_WHAT TO PRODUCE_:
Of the material below, the lines to be retyped are those from the line containing "let accept := acceptRanges" through the line containing "else if (sz <=? 2)%nat then", inclusive; reproduce them exactly.

__________

(** The same with a debugger attached. *)
Definition sample_debugging (lines : list string) : state :=
  set_gdb_process (Some (sample_gdb lines)) sample_connected.

(** The sample requests hold no list or dictionary where the server
    formats a value, so [repr] of containers is never asked for. *)
Definition sample_repr (v : json) : pystr := lit "<container>".

(** The error a write to the pipe of an exited subprocess raises. *)
Definition broken_pipe : exn := mkExn OSError (lit "[Errno 32] Broken pipe").

(** What [handle_launch] runs in its [try] block for a request with the
    arguments [args], in state [s]. *)
Definition launch_attempt (request args : json) (s : state) : M unit :=
  launch_body request
              (get_or args "program" (JStr (program s)))
              (get_or args "cwd" (JStr (lit "/tmp/project")))
              (get_or args "stopOnEntry" (JBool true)).

(** A step of the launch that has sent nothing yet and leaves a spawned
    debugger attached. *)
Definition quiet_with (p0 : proc) (s s' : state) : Prop :=
  seq s' = seq s /\ wire s' = wire s /\ client_socket s' = client_socket s
  /\ send_faults s' = send_faults s /\ orphans s' = orphans s
  /\ exists p, gdb_process s' = Some p /\ pid p = pid p0.

(** ** Numbering *)

(** The connection the server is talking on. *)
Definition conn_of (s : state) : option nat := option_map conn (client_socket s).

(** The frames of messages, each with the connection it goes out on. *)
Definition frames_on (msgs : list (nat * json)) : list (nat * bytes) :=
  map (fun cm => (fst cm, frame_bytes (snd cm))) msgs.

(** The messages carry numbers that go up strictly, from above [lo] to at
    most [hi]. *)
Fixpoint ascending (lo : Z) (msgs : list (nat * json)) (hi : Z) : Prop :=
  match msgs with
  | [] => (lo <= hi)%Z
  | cm :: rest =>
      exists k, seq_of (snd cm) = Some k /\ (lo < k)%Z /\ ascending k rest hi
  end.
(** * m4s-converter: cache walk, header repair, session resolution, muxing

    A shallow embedding of [common/util.go] and [main.go].

    Go strings are immutable byte sequences; they are modelled as
    [list ascii], and a Rocq string literal is read as the list of its
    bytes (a literal such as "《" is the three bytes of its UTF-8
    encoding, exactly as in the Go source file). *)

From Stdlib Require Import String Ascii NArith ZArith List Lia Bool DecimalString DecimalPos.
From stdpp Require Import base option list strings gmap.

Set Warnings "-register-all".
Open Scope string_scope.
Open Scope list_scope.

Abbreviation gostring := (list ascii) (only parsing).
Coercion list_ascii_of_string : string >-> list.

(** [byte c] is the numeric value of a byte, [at_ s i] is Go's [s[i]]. *)
Definition byte (c : ascii) : N := N_of_ascii c.
Definition at_ (s : gostring) (i : nat) : N := byte (nth i s Ascii.zero).

(** ** Package [unicode/utf8] *)
Module utf8.
Local Open Scope N_scope.

Definition RuneError : N := 0xFFFD.
Definition RuneSelf : N := 0x80.
Definition UTFMax : nat := 4%nat.

(** The information byte of the [first] table: size in the low three
    bits, index into [acceptRanges] in the high four. *)
Definition xx : N := 0xF1.
Definition as_ : N := 0xF0.
Definition s1 : N := 0x02.
Definition s2 : N := 0x13.
Definition s3 : N := 0x03.
Definition s4 : N := 0x23.
Definition s5 : N := 0x34.
Definition s6 : N := 0x04.
Definition s7 : N := 0x44.

Definition first (b : N) : N :=
  if b <? 0x80 then as_
  else if b <? 0xC2 then xx
  else if b <? 0xE0 then s1
  else if b =? 0xE0 then s2
  else if b <? 0xED then s3
  else if b =? 0xED then s4
  else if b <? 0xF0 then s3
  else if b =? 0xF0 then s5
  else if b <? 0xF4 then s6
  else if b =? 0xF4 then s7
  else xx.

Definition locb : N := 0x80.
Definition hicb : N := 0xBF.

(** [acceptRanges] has sixteen entries, of which five are set. *)
Definition acceptRanges (i : N) : N * N :=
  match i with
  | 0 => (locb, hicb)
  | 1 => (0xA0, hicb)
  | 2 => (locb, 0x9F)
  | 3 => (0x90, hicb)
  | 4 => (locb, 0x8F)
  | _ => (0, 0)
  end%N.

Definition maskx : N := 0x3F.
Definition mask2 : N := 0x1F.
Definition mask3 : N := 0x0F.
Definition mask4 : N := 0x07.

Definition DecodeRuneInString (s : gostring) : N * nat :=
  match s with
  | [] => (RuneError, 0%nat)
  | c0 :: t =>
      let s0 := byte c0 in
      let x := first s0 in
      if as_ <=? x then ((if x =? as_ then s0 else RuneError), 1%nat)
      else
        let sz := N.to_nat (N.land x 7) in
        let accept := acceptRanges (N.shiftr x 4) in
        if (length s <? sz)%nat then (RuneError, 1%nat)
        else
          let b1 := at_ s 1 in
          if (b1 <? fst accept) || (snd accept <? b1) then (RuneError, 1%nat)
          else if (sz <=? 2)%nat then
            (N.lor (N.shiftl (N.land s0 mask2) 6) (N.land b1 maskx), 2%nat)
          else
            let b2 := at_ s 2 in
            if (b2 <? locb) || (hicb <? b2) then (RuneError, 1%nat)
            else if (sz <=? 3)%nat then
              (N.lor (N.lor (N.shiftl (N.land s0 mask3) 12)
                            (N.shiftl (N.land b1 maskx) 6))
                     (N.land b2 maskx), 3%nat)
            else
              let b3 := at_ s 3 in
              if (b3 <? locb) || (hicb <? b3) then (RuneError, 1%nat)
              else
                (N.lor (N.lor (N.lor (N.shiftl (N.land s0 mask4) 18)
                                     (N.shiftl (N.land b1 maskx) 12))
                              (N.shiftl (N.land b2 maskx) 6))
                       (N.land b3 maskx), 4%nat)
  end.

__________

_RESPONSE TO THIS EXERCISE_:
        let accept := acceptRanges (N.shiftr x 4) in
        if (length s <? sz)%nat then (RuneError, 1%nat)
        else
          let b1 := at_ s 1 in
          if (b1 <? fst accept) || (snd accept <? b1) then (RuneError, 1%nat)
          else if (sz <=? 2)%nat then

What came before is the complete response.